**What you should do:** The lines to copy from the data below are those that hold the string "with".

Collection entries
╔══
(* ===== verification/_CoqProject ===== *)
-Q . S2P
Prelude.v
Base64.v
Md5.v
CLib.v
HttpAuth.v
RedWorld.v
Parser.v
RedConfig.v
ParserSafety.v
ParserFacts.v
RedCore.v
RedRelay.v
Socks5.v
Socks4.v
HttpConnect.v
HttpRelay.v
RedLogic.v
RedFrame.v
RedPressure.v
ConfigFacts.v
RedHandlers.v
RedMain.v
RedSafety.v
RedRun.v
SocksFacts.v
PumpFacts.v
HttpFacts.v
RedFindings.v
Mem.v
ChunkBuffer.v
PacketBuffer.v
Effect.v
BAddr.v
TunClient.v
TunInv.v
TunStep.v
TunRun.v
TunFacts.v
UdpPacket.v
UdpFacts.v
BAVL.v
BAVLRep.v
BAVLBal.v
BAVLFind.v
BAVLRemove.v
BAVLFacts.v
ConnTree.v
BPending.v
SocksUdpGw.v
SocksUdpInv.v
SocksUdpStep.v
SocksUdpRun.v
SocksUdpFacts.v
BSocksClient.v
BSocksStep.v
BSocksFacts.v
IpText.v
TunOptions.v
TunMain.v
TunMainLoop.v
TunMainFacts.v
BConnection.v
BConnectionFacts.v
CAvl.v
CAvlFacts.v
TimersTree.v
Reactor.v
ReactorInv.v
ReactorRun.v
ReactorFacts.v
BDatagram.v
BDatagramFacts.v
RedUdp.v
RedUdpInv.v
RedUdpStep.v
RedUdpRun.v
RedUdpFacts.v
RedUdpConfig.v
Dnstc.v
RedApp.v
Lemma md5_append_repr st m data :
  repr st m -> Z.of_nat (length data) < 2 ^ 28 ->
  repr (md5_append st data (Z.of_nat (length data))) (m ++ data).
Proof.
  intros HR Hn. pose proof (repr_offset st m HR) as Ho.
  destruct HR as [H0 H1 Hc Ha Hl Hb]. unfold md5_append. rewrite Ho.
  destruct (Z.leb_spec (Z.of_nat (length data)) 0) as [Hz|Hz].
  { assert (data = []) as -> by (apply length_zero_iff_nil; lia).
    rewrite app_nil_r. now split. }
  pose proof (count_update _ _ (Z.of_nat (length data)) _ H0 H1 Hc ltac:(lia)) as HC.
  rewrite <- Nat2Z.inj_add, <- length_app in HC. cbn zeta in HC.
  destruct HC as (HC0 & HC1 & HC).
  change (2 ^ 28) with 268435456 in Hn.
  assert (length m mod 64 < 64)%nat as Hm by (apply Nat.mod_upper_bound; lia).
  pose proof (Nat.div_mod_eq (length m) 64) as Hdm.
  set (n := (length m / 64)%nat) in *. set (o := (length m mod 64)%nat) in *.
  assert (exists M, m = M ++ take o (buf st) /\ length M = (64 * n)%nat) as (M & Em & HM).
  { exists (take (64 * n) m). rewrite Hb, take_drop, length_take. split; [done|lia]. }
  assert (blocks n m = blocks n M) as HB by (rewrite Em; apply blocks_prefix; lia).
  rewrite s32_small by lia.
  destruct (Z.eqb_spec (Z.of_nat o) 0) as [Eo|Eo]; cbn [negb].
  - (* no partial block *)
    assert (m = M) as EM.
    { rewrite Em. replace o with 0%nat by lia. now rewrite take_0, app_nil_r. }
    rewrite Ha, HB. pose proof (finish_blocks M data (buf st) n HM Hl) as HF.
    destruct (process_blocks _ _ _ _) as [[r p'] l']. rewrite <- EM in HF.
    destruct HF as (F1 & F2 & F3). now split.
  - (* a partial block: fill it *)
    rewrite Ha, HB, md5_process_compress.
    assert (exists cp,
      (if 64 <? Z.of_nat o + Z.of_nat (length data) then 64 - Z.of_nat o
       else Z.of_nat (length data)) = Z.of_nat cp /\
      ((o + cp < 64 /\ cp = length data) \/ (o + cp = 64 /\ cp <= length data))%nat)
      as (cp & -> & Hcp).
    { destruct (Z.ltb_spec 64 (Z.of_nat o + Z.of_nat (length data)));
        [exists (64 - o)%nat | exists (length data)]; lia. }
    destruct (Z.ltb_spec (Z.of_nat o + Z.of_nat cp) 64) as [Hlt|Hge];
      destruct Hcp as [[? ->]|[? ?]]; try lia.
    + (* it stays partial *)
      rewrite <- HB, Em.
      destruct (fill_partial M _ (buf st) o n data HM Hl eq_refl ltac:(lia)) as (F1 & F2 & F3).
      rewrite Em in HC. now split.
    + (* it becomes full *)
      destruct (fill_full M (buf st) o n data cp HM Hl ltac:(lia) ltac:(lia))
        as (L1 & L2 & L3 & L4).
      rewrite L3, Nat2Z.id. rewrite Em, L4 in HC |- *.
      replace (Z.of_nat (length data) - Z.of_nat cp) with (Z.of_nat (length (drop cp data)))
        by (rewrite length_drop; lia).
      pose proof (finish_blocks _ (drop cp data) _ (S n) L2 L1) as HF.
      destruct (process_blocks _ _ _ _) as [[r p'] l']. destruct HF as (F1 & F2 & F3).
      now split.
Qed.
╚══
**Reply to the exercise:**
  change (2 ^ 28) with 268435456 in Hn.
    { rewrite Em. replace o with 0%nat by lia. now rewrite take_0, app_nil_r. }
      replace (Z.of_nat (length data) - Z.of_nat cp) with (Z.of_nat (length (drop cp data)))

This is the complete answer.